■ Your task
For this exercise, output the line containing "[negb]; [|exact IH]." and all lines after it to the end of the records, exactly, with no other content.

======== Data for the task

Lemma score_all_raise (q : list float) (ds : list (gmap str value)) (e : exn) :
  score_all np_dot np_norm q ds = Raise e
  <-> exists pre d post,
        ds = pre ++ d :: post
        /\ usable d = true
        /\ cosine_of_value np_dot np_norm q (embedding_of d) = Raise e
        /\ Forall (fun d' => usable d' = true ->
                             exists s, cosine_of_value np_dot np_norm q (embedding_of d')
                                       = Ok s) pre.
Proof.
  split.
  - induction ds as [|d ds IH]; cbn [score_all]; [done|].
    destruct (usable d) eqn:Hus; cbn [negb].
    + destruct (cosine_of_value np_dot np_norm q (embedding_of d)) as [s|e'] eqn:Hs;
        cbn [bind].
      * destruct (score_all np_dot np_norm q ds) as [rest|e'']; cbn [bind]; [done|].
        intros [= ->]. destruct (IH eq_refl) as (pre & d' & post & -> & H1 & H2 & H3).
        exists (d :: pre), d', post. repeat split; try done.
        constructor; [|done]. intros _. by exists s.
      * intros [= ->]. exists [], d, ds. by repeat split.
    + intros (pre & d' & post & -> & H1 & H2 & H3)%IH.
      exists (d :: pre), d', post. repeat split; try done.
      constructor; [|done]. intros Hu. congruence.
  - intros (pre & d & post & -> & Hus & Hd & Hpre).
    induction Hpre as [|d' pre Hd' Hpre IH]; cbn [app score_all].
    + by rewrite Hus, Hd.
    + destruct (usable d'); cbn [negb]; [|exact IH].
      destruct (Hd' eq_refl) as [s ->]. cbn [bind]. by rewrite IH.
Qed.

Lemma ranked_ok (q : list float) (ds out : list (gmap str value)) :
  ranked np_dot np_norm q ds = Ok out ->
  Permutation out (map (fun d => with_score (score_value np_dot np_norm q d) d)
                       (List.filter usable ds))
  /\ Forall (fun d => usable d = true ->
                      cosine_of_value np_dot np_norm q (embedding_of d)
                      = Ok (score_value np_dot np_norm q d)) ds.
Proof.
  unfold ranked.
  destruct (score_all np_dot np_norm q ds) as [scored|e] eqn:Hs; cbn [bind]; [|done].
  intros [= <-]. destruct (score_all_ok q ds scored Hs) as [Hscored Hall].
  split; [|done].
  etrans; [apply Permutation_map, sort_reverse_perm|].
  rewrite Hscored, List.map_map. done.
Qed.

Lemma ranked_item (q : list float) (ds out : list (gmap str value)) (o : gmap str value) :
  ranked np_dot np_norm q ds = Ok out -> In o out ->
  exists d, In d ds /\ usable d = true
            /\ o = with_score (score_value np_dot np_norm q d) d.
Proof.
  intros [Hperm _]%ranked_ok Hin.
  apply (Permutation_in _ Hperm), in_map_iff in Hin as (d & <- & [Hd Hu]%filter_In).
  by exists d.
Qed.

================

■ Your response
    + destruct (usable d'); cbn [negb]; [|exact IH].
      destruct (Hd' eq_refl) as [s ->]. cbn [bind]. by rewrite IH.
Qed.

Lemma ranked_ok (q : list float) (ds out : list (gmap str value)) :
  ranked np_dot np_norm q ds = Ok out ->
  Permutation out (map (fun d => with_score (score_value np_dot np_norm q d) d)
                       (List.filter usable ds))
  /\ Forall (fun d => usable d = true ->
                      cosine_of_value np_dot np_norm q (embedding_of d)
                      = Ok (score_value np_dot np_norm q d)) ds.
Proof.
  unfold ranked.
  destruct (score_all np_dot np_norm q ds) as [scored|e] eqn:Hs; cbn [bind]; [|done].
  intros [= <-]. destruct (score_all_ok q ds scored Hs) as [Hscored Hall].
  split; [|done].
  etrans; [apply Permutation_map, sort_reverse_perm|].
  rewrite Hscored, List.map_map. done.
Qed.

Lemma ranked_item (q : list float) (ds out : list (gmap str value)) (o : gmap str value) :
  ranked np_dot np_norm q ds = Ok out -> In o out ->
  exists d, In d ds /\ usable d = true
            /\ o = with_score (score_value np_dot np_norm q d) d.
Proof.
  intros [Hperm _]%ranked_ok Hin.
  apply (Permutation_in _ Hperm), in_map_iff in Hin as (d & <- & [Hd Hu]%filter_In).
  by exists d.
Qed.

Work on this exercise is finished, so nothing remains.